ISRO’s Jan 12 launch to carry CubeSat payload built by Hyderabad students from Blue Blocks

Hyderabad students from Blue Blocks design CubeSat payload for ISRO rocket

By Kedar Nadella
Published on : 8 Jan 2026 6:00 PM IST

ISRO’s Jan 12 launch to carry CubeSat payload built by Hyderabad students from Blue Blocks

Hyderabad students from Blue Blocks design CubeSat payload for ISRO rocket

Hyderabad: A group of school students from Hyderabad has designed and built a flight-ready CubeSat payload that will be launched aboard the Indian Space Research Organisation’s PSLV-C62 mission later this month, marking a rare instance of adolescents executing a full aerospace engineering cycle.

The launch is scheduled for January 12 at 10:17 am from Satish Dhawan Space Centre.

Student-driven Project SBB-1 to take off

Seventeen students, aged between 12 and 15, from Blue Blocks Montessori School, Hyderabad, engineered the payload – named Project SBB-1 (Satellite Blue Blocks-1) – which has been officially manifested for launch by the Indian Space Research Organisation (ISRO).

On Tuesday, Blue Blocks co-founders Pavan Goyal and Munira Hussain travelled to Ahmedabad to complete the final administrative formalities, clearing the student-built payload for integration with the launch vehicle.

How was the project designed and executed?

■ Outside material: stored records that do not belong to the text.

(** C5: the poll loop of [generateVideo] terminates: from [attempts = 0]
    the 201 turns it is given always end it, with the same result as any
    larger number of turns. *)
Theorem poll_terminates b op l :
  exists r, poll_loop b poll_fuel 0 op l = Some r /\
            forall k, poll_loop b (poll_fuel + k) 0 op l = Some r.
Proof.
  destruct (poll_loop_total b poll_fuel 0 op l) as [r Hr]; [unfold poll_fuel; lia | unfold poll_fuel; lia |].
  exists r. split; [done|]. intros k. by apply poll_loop_fuel_mono.
Qed.

(** C6: a call of [generateVideo] polls the job's status at most 200
    times (and waits 8000 ms before each poll), whatever the server
    answers. *)
Theorem video_poll_bound b p ar res l :
  (polls (fst (generateVideo b p ar res l)) <= polls l + max_attempts)%nat.
Proof.
  rewrite generateVideo_unfold. cbv zeta.
  set (pre := if v_aistudio b && negb (v_hasSelectedApiKey b) then [OpenSelectKey] else []).  
  assert (Hpre : polls pre = 0%nat) by (subst pre; case_match; reflexivity).
  destruct (video_client b); [|simpl; autorewrite with polls; lia].
  destruct (video_body_polls b p ar res (l ++ pre)%list) as [n [Hn Hp]].
  destruct (video_body b p ar res (l ++ pre)%list) as [l2 [v|e]]; simpl in Hp |- *;
    rewrite ?on_error_polls, Hp; autorewrite with polls; lia.
Qed.

(** C7: when the job never reports [done], [generateVideo] submits it,
    sleeps and polls exactly 200 times (attempts 1 to 200) and throws
    "Cinematic rendering timeout."; the catch rethrows it without opening
    the key selector. *)
Theorem video_timeout b p ar res l u op0 :
  video_client b = Ok u ->
  generateVideos b (video_model res) p ar res = Ok op0 -> done op0 = false ->
  (forall i, (1 <= i <= max_attempts)%nat ->
     exists op, getVideosOperation b i = Ok op /\ done op = false) ->
  generateVideo b p ar res l =
    ((l ++ (if v_aistudio b && negb (v_hasSelectedApiKey b) then [OpenSelectKey] else [])
        ++ [VideoCall (video_model res) p ar res] ++ poll_calls 0 max_attempts)%list,
     Throw timeout_msg).
Proof.
  intros Hc Hg Hd Hi. rewrite generateVideo_unfold, Hc. cbv zeta.
  rewrite video_body_unfold, Hg. cbv zeta. unfold poll.
  rewrite poll_loop_never_done; [| unfold poll_fuel; lia | unfold max_attempts; lia | done |].
  - unfold on_error, emit. js_simpl.
    replace (includes timeout_msg not_found_msg) with false by reflexivity.
    simpl. by rewrite <- !app_assoc.
  - intros i Hi'. apply Hi. lia.
Qed.

(** C8: when the job first reports [done] at the [k]-th poll
    ([1 <= k <= 200]), [generateVideo] polls exactly [k] times and its
    result is that of reading, fetching and wrapping the video of that
    operation. *)
Theorem video_first_done b p ar res l u op0 k opk :
  video_client b = Ok u ->
  generateVideos b (video_model res) p ar res = Ok op0 -> done op0 = false ->
  (1 <= k <= max_attempts)%nat ->
  (forall i, (1 <= i < k)%nat -> exists op, getVideosOperation b i = Ok op /\ done op = false) ->
  getVideosOperation b k = Ok opk -> done opk = true ->
  snd (generateVideo b p ar res l) = snd (fetch_video b opk []) /\
  polls (fst (generateVideo b p ar res l)) = (polls l + k)%nat.
Proof.
  intros Hc Hg Hd Hk Hi Hgk Hdk. rewrite generateVideo_unfold, Hc. cbv zeta.
  rewrite video_body_unfold, Hg. cbv zeta. unfold poll, poll_fuel.
  rewrite (poll_loop_first_done b max_attempts 0 k op0 opk)
    by (try done; try lia; intros i Hi'; apply Hi; lia).
  set (L := (((l ++ (if v_aistudio b && negb (v_hasSelectedApiKey b) then [OpenSelectKey] else []))
      ++ [VideoCall (video_model res) p ar res]) ++ poll_calls 0 (k - 0))%list).
  pose proof (fetch_video_polls b opk L) as Hp.
  pose proof (fetch_video_state b opk L []) as Hs.
  destruct (fetch_video b opk L) as [l2 [v|e]] eqn:E; simpl in Hp, Hs |- *; rewrite <- Hs.
  - split; [done|]. rewrite Hp. subst L. case_match; autorewrite with polls; simpl; lia.
  - rewrite on_error_result, on_error_polls, Hp. split; [done|]. subst L.
    case_match; autorewrite with polls; simpl; lia.
Qed.

(** ** Witnesses *)

Lemma video_timeout_witness :
  snd (generateVideo stuck_video_backend "a city" "16:9" "720p" []) = Throw timeout_msg /\
  polls (fst (generateVideo stuck_video_backend "a city" "16:9" "720p" [])) = 200%nat.
Proof.
  rewrite (video_timeout stuck_video_backend "a city" "16:9" "720p" [] tt pending_op
             eq_refl eq_refl eq_refl (fun i _ => ex_intro _ pending_op (conj eq_refl eq_refl))).
  split; [reflexivity|]. vm_compute. reflexivity.
Defined.

(** The job is ready at the third poll; the download URL carries
    "&key=undefined" when [process.env.API_KEY] is not set. *)
Lemma video_first_done_witness :
  snd (generateVideo demo_video_backend "a city" "9:16" "1080p" []) = Ok "blob:giga/1" /\
  polls (fst (generateVideo demo_video_backend "a city" "9:16" "1080p" [])) = 3%nat /\
  In (Fetch "https://v/clip?alt=media&key=undefined")
     (fst (generateVideo demo_video_backend "a city" "9:16" "1080p" [])).
Proof.
  assert (Hi : forall i, (1 <= i < 3)%nat ->
            exists op, getVideosOperation demo_video_backend i = Ok op /\ done op = false).
  { intros i Hi. eexists. split; [reflexivity|]. simpl.
    destruct i as [|[|[|i]]]; simpl; try reflexivity; lia. }
  destruct (video_first_done demo_video_backend "a city" "9:16" "1080p" [] tt pending_op 3
              {| done := true; video_uri := Some "https://v/clip?alt=media" |}
              eq_refl eq_refl eq_refl ltac:(unfold max_attempts; lia) Hi eq_refl eq_refl) as [H1 H2].
  split; [rewrite H1; vm_compute; reflexivity|]. split; [rewrite H2; reflexivity|].
  vm_compute. tauto.
Defined.

End Video.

Unlike most school-level STEM initiatives, the project did not involve pre-assembled kits or simulated exercises.

The students worked from first principles, designing and assembling the CubeSat payload hardware and writing the firmware required for real-time telemetry. Commercial off-the-shelf sensors were integrated and soldered by the students themselves to study thermal behaviour in the vacuum of space.

Technical guidance was provided by scientists from Take Me 2 Space, while execution was left entirely to the student team.

According to the organisers, adult intervention during engineering tasks was deliberately avoided.

“We didn’t want to just watch a launch; we wanted to be on the rocket,” one student said. “Debugging the code when the sensors failed to communicate was the toughest part.”

The educational framework underpinning the initiative was developed by the Blue Blocks Micro Research Institute, which describes its approach as ‘Structural Autonomy’ – a model that removes constant adult supervision to build problem-solving resilience among adolescents.

Goyal said the project demonstrated that age was not a barrier to high-end engineering.

“They are not future engineers. They are flight-ready engineers today,” he said.

International recognition

The initiative has drawn international attention. The Nobel Peace Centre in Oslo has invited Goyal to present the project’s methodology, while the student team has also been selected to present a technical review of their CubeSat at the AMI Conference in Mexico.

A technical press briefing was held at the Media Plus Auditorium, Hyderabad, where, in a departure from convention, the students fielded the questions on orbit mechanics, firmware design and payload integration.

Blue Blocks is a Montessori-based institution in Hyderabad that integrates advanced laboratories in space, drone and blockchain technologies into its adolescent curriculum.